Mexico was the site of some of the earliest and most advanced civilizations in the western hemisphere. The Mayan culture, according to archaeological research, attained its greatest development about the 6th century AD. Another group, the Toltec, established an empire in the Valley of Mexico and developed a great civilization still evidenced by the ruins of magnificent buildings and monuments. The leading tribe, the Aztec, built great cities and developed an intricate social, political, and religious organization. Their civilization was highly developed, both intellectually and artistically. .
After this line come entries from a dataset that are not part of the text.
Lemma while_status_rounds arn resps : forall w fuel,
  ns w !! "invocation_arn" = Some arn ->
  (exists st, ns w !! "status" = Some st
              /\ py_in st Lab1.terminal_states = false) ->
  Lab1.answers svc arn (queries (trace w)) resps ->
  Forall Lab1.pending resps ->
  Lab1.while_status svc (length resps + fuel) w =
  Lab1.while_status svc fuel (Lab1.after_rounds arn resps w).
Proof.
  induction resps as [|resp resps IH]; intros w fuel Harn [st [Hst Hin]] Hans Hpend.
  - reflexivity.
  - apply Forall_cons in Hpend as [Hp Hpend].
    cbn [length Nat.add Lab1.while_status]. unfold read_var at 1.
    rewrite Hst, Hin.
    assert (svc arn (queries (trace w)) = Reply resp) as Hsvc.
    { specialize (Hans 0%nat resp eq_refl). by rewrite Nat.add_0_r in Hans. }
    rewrite (poll_once_reply svc w arn resp Harn Hsvc).
    rewrite after_rounds_cons. apply IH.
    + cbn [Lab1.after_round ns]. by rewrite !lookup_insert_ne.
    + exists (Lab1.status_of resp). split; [|exact Hp].
      cbn [Lab1.after_round ns]. by rewrite lookup_insert_eq.
    + intros j r Hj. cbn [Lab1.after_round trace].
      rewrite queries_app. cbn.
      specialize (Hans (S j) r Hj).
      by replace (queries (trace w) + 1 + j)%nat
        with (queries (trace w) + S j)%nat by lia.
    + exact Hpend.
Qed.

Lemma after_rounds_still_pending arn resps w :
  (exists st, ns w !! "status" = Some st
              /\ py_in st Lab1.terminal_states = false) ->
  Forall Lab1.pending resps ->
  exists st, ns (Lab1.after_rounds arn resps w) !! "status" = Some st
             /\ py_in st Lab1.terminal_states = false.
Proof.
  intros Hw Hpend.
  destruct resps as [|r resps _] using rev_ind; [exact Hw|].
  apply Forall_app in Hpend as [_ Hr]. apply Forall_inv in Hr.
  exists (Lab1.status_of r). split; [|exact Hr].
  apply after_rounds_last.
Qed.

Lemma after_rounds_queries arn resps w :
  queries (trace (Lab1.after_rounds arn resps w)) =
  (queries (trace w) + length resps)%nat.
Proof. by rewrite after_rounds_trace, queries_app, queries_rounds. Qed.

Lemma answers_app_l arn from resps more :
  Lab1.answers svc arn from (resps ++ more) -> Lab1.answers svc arn from resps.
Proof.
  intros H j r Hj. apply H. by apply lookup_app_l_Some.
Qed.

Lemma answers_next arn from resps resp :
  Lab1.answers svc arn from (resps ++ [resp]) ->
  svc arn (from + length resps) = Reply resp.
Proof.
  intros H. apply H. by rewrite lookup_app_r, Nat.sub_diag.
Qed.

(** The first terminal status ends the loop, one pass per response. *)
Lemma while_status_terminal arn resps resp w fuel :
  ns w !! "invocation_arn" = Some arn ->
  (exists st, ns w !! "status" = Some st
              /\ py_in st Lab1.terminal_states = false) ->
  Lab1.answers svc arn (queries (trace w)) (resps ++ [resp]) ->
  Forall Lab1.pending resps ->
  py_in (Lab1.status_of resp) Lab1.terminal_states = true ->
  Lab1.while_status svc (length resps + S fuel) w =
  Exited (Lab1.after_rounds arn (resps ++ [resp]) w).
Proof.
  intros Harn Hw Hans Hpend Hterm.
  rewrite (while_status_rounds arn resps w (S fuel) Harn Hw
             (answers_app_l _ _ _ _ Hans) Hpend).
  destruct (after_rounds_still_pending arn resps w Hw Hpend) as [st [Hst Hin]].
  cbn [Lab1.while_status]. unfold read_var at 1. rewrite Hst, Hin.
  rewrite (poll_once_reply svc _ arn resp).
  - rewrite <- after_rounds_snoc.
    apply (while_status_exit _ (Lab1.status_of resp)); [|exact Hterm].
    apply after_rounds_last.
  - by rewrite after_rounds_frame.
  - rewrite after_rounds_queries. by apply answers_next.
Qed.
The first European explorer to visit Mexican territory was Francisco Fernández de Cordoba, who in 1517 discovered traces of the Maya in Yucatán. In 1535, some years after the fall of the Aztec capital, the basic form of colonial government in Mexico was instituted with the appointment of the first Spanish viceroy, Antonio de Mendoza. A distinguishing characteristic of colonial Mexico was the exploitation of the Native Americans. Although thousands of them were killed during the Spanish conquest, they continued to be the great majority of inhabitants of what was referred to as New Spain, speaking their own languages and retaining much of their native culture. Inevitably they became the laboring class. Their plight was the result of the 'encomienda' system, by which Spanish nobles, priests, and soldiers were granted not only large tracts of land but also jurisdiction over all Native American residents. .
A second characteristic of colonial Mexico was the position and power of the Roman Catholic church. Franciscan, Augustinian, Dominican, and Jesuit missionaries entered the country with the conquistadores. The Mexican church became enormously wealthy through gifts and bequests that could be held in perpetuity. Before 1859, when church holdings were nationalized, the church owned one-third of all property and land.